Lemma overlap_window : overlapRange (emLogicalOffset (wpExtent plan)) (emLengthBytes (wpExtent plan))
  (rwOffsetBytes req) (rwLengthBytes req) = Some (ws, wl).
Proof.
  destruct Hok as [Hc He Hr Hm _ _ _ _ _ _ _]. unfold window in *. cbn [fst snd] in *. unfold overlapRange.
  rewrite !add64_small by (unfold in_u; lia). zcases; try lia. rewrite sub64_small by (unfold in_u; lia). done.
Qed.

(** The logical chunks the window touches. *)
Definition touched (l : Z) : Prop := ws / cs <= l <= (ws + wl - 1) / cs.

Lemma touched_bounds l : touched l -> 0 <= l /\ l * cs + cs < 2 ^ 64 /\
  Z.max ws (l * cs) < Z.min (ws + wl) (l * cs + cs).
Proof.
  pose proof window_bounds as (Hws & Hwl & He & Hcs & _). unfold touched. intros [H1 H2].
  assert (0 <= ws / cs) by (apply Z.div_pos; lia).
  pose proof (Z.mul_div_le (ws + wl - 1) cs Hcs). pose proof (Z.mul_succ_div_gt ws cs Hcs).
  nia.
Qed.

Lemma chunks_of_window :
  Forall (chunk_ok ws wl) chunks /\
  (forall c, c ∈ chunks -> touched (cwLogicalChunk c) /\ mapped c) /\
  (forall l, touched l -> kept ws wl l -> exists c, c ∈ chunks /\ cwLogicalChunk c = l).
Proof.
  pose proof window_bounds as (Hws & Hwl & He & Hcs & _). pose proof (wk_mapped _ Hok) as Hm.
  unfold resolvedWriteChunkMappings in Hm. destruct (_ || _); [done|]. rewrite overlap_window in Hm.
  rewrite (proj2 (Z.eqb_neq wl 0)) in Hm by lia. unfold chunk_span in Hm.
  rewrite (add64_small ws wl), sub64_small in Hm by (unfold in_u; lia).
  assert (0 <= ws / cs) by (apply Z.div_pos; lia).
  assert (ws / cs <= (ws + wl - 1) / cs) by (apply Z.div_le_mono; lia).
  pose proof (Z.mul_div_le (ws + wl - 1) cs Hcs).
  apply (write_mappings_spec ws wl) in Hm as [Hin1 Hin2]; [|lia..|rewrite Z2Nat.id by lia; nia].
  setoid_rewrite Z2Nat.id in Hin1; [|lia]. setoid_rewrite Z2Nat.id in Hin2; [|lia].
  assert (forall c, c ∈ chunks -> touched (cwLogicalChunk c) /\ kept ws wl (cwLogicalChunk c) /\ mapped c) as Hin.
  { intros c Hc. destruct (Hin1 c Hc) as (Hr & Hk & Hmp). refine (conj _ (conj Hk Hmp)). unfold touched. lia. }
  split_and!.
  - apply Forall_forall. intros c Hc. destruct (Hin c Hc) as (Ht & Hk & Hmap).
    pose proof (touched_bounds _ Ht) as (? & ? & ?).
    pose proof (wk_plain _ Hok) as Hp. rewrite Forall_forall in Hp. destruct Hmap as (_ & _ & Hid & _ & Hb & _).
    destruct (Hp c Hc) as [Hp1 Hp2].
    split; try done; [by unfold base_of; destruct (_ && _)|rewrite Hid; apply record_id_u64|].
    unfold base_of. destruct (_ && _); cbn; [done|rewrite Hid; apply record_id_u64].
  - intros c Hc. destruct (Hin c Hc) as (? & _ & ?). done.
  - intros l Hl Hk. apply Hin2; [unfold touched in Hl; lia|done].
Qed.

Lemma zlen_payload : zlen payload = wl.
Proof. pose proof window_bounds. unfold payload. rewrite zlen_slice; lia. Qed.

Lemma payload_computed : exists p, payloadForExtent plan req = Ok p /\ (chunks = [] \/ p = payload).
Proof.
  pose proof window_bounds as (Hws & Hwl & He & Hcs & Ho & Hd). pose proof Hok as [_ He' Hr Hm Hlen Hmap _ _ _ _ _].
  unfold payloadForExtent. unfold window in *. cbn [fst snd] in *.
  rewrite !add64_small, !sub64_small by (unfold in_u; lia).
  set (a := Z.max _ _) in *. set (b := Z.min _ _) in *.
  rewrite !(proj2 (Z.leb_gt _ _)), (proj2 (Z.ltb_ge _ _)) by lia. cbn [orb].
  destruct (canOmitZeroSemanticPayload plan req) eqn:Homit.
  { exists []. split; [done|]. left. unfold canOmitZeroSemanticPayload in Homit. rewrite Hmap in Homit.
    destruct (rwZeroSemantic req); [|done]. by destruct chunks. }
  exists payload. split; [|by right].
  unfold go_slice. rewrite !(proj2 (Z.leb_le _ _)) by lia. cbn [andb]. f_equal. unfold payload, window.
  cbn [fst snd]. fold a b. f_equal. lia.
Qed.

Task description: From the line containing "Hlen Hmap _ _ _ _ _]." down to the final line of the data, write out every line exactly; both the first and last of these belong in your answer, and nothing else does.

Exercise output:
  pose proof window_bounds as (Hws & Hwl & He & Hcs & Ho & Hd). pose proof Hok as [_ He' Hr Hm Hlen Hmap _ _ _ _ _].
  unfold payloadForExtent. unfold window in *. cbn [fst snd] in *.
  rewrite !add64_small, !sub64_small by (unfold in_u; lia).
  set (a := Z.max _ _) in *. set (b := Z.min _ _) in *.
  rewrite !(proj2 (Z.leb_gt _ _)), (proj2 (Z.ltb_ge _ _)) by lia. cbn [orb].
  destruct (canOmitZeroSemanticPayload plan req) eqn:Homit.
  { exists []. split; [done|]. left. unfold canOmitZeroSemanticPayload in Homit. rewrite Hmap in Homit.
    destruct (rwZeroSemantic req); [|done]. by destruct chunks. }
  exists payload. split; [|by right].
  unfold go_slice. rewrite !(proj2 (Z.leb_le _ _)) by lia. cbn [andb]. f_equal. unfold payload, window.
  cbn [fst snd]. fold a b. f_equal. lia.
Qed.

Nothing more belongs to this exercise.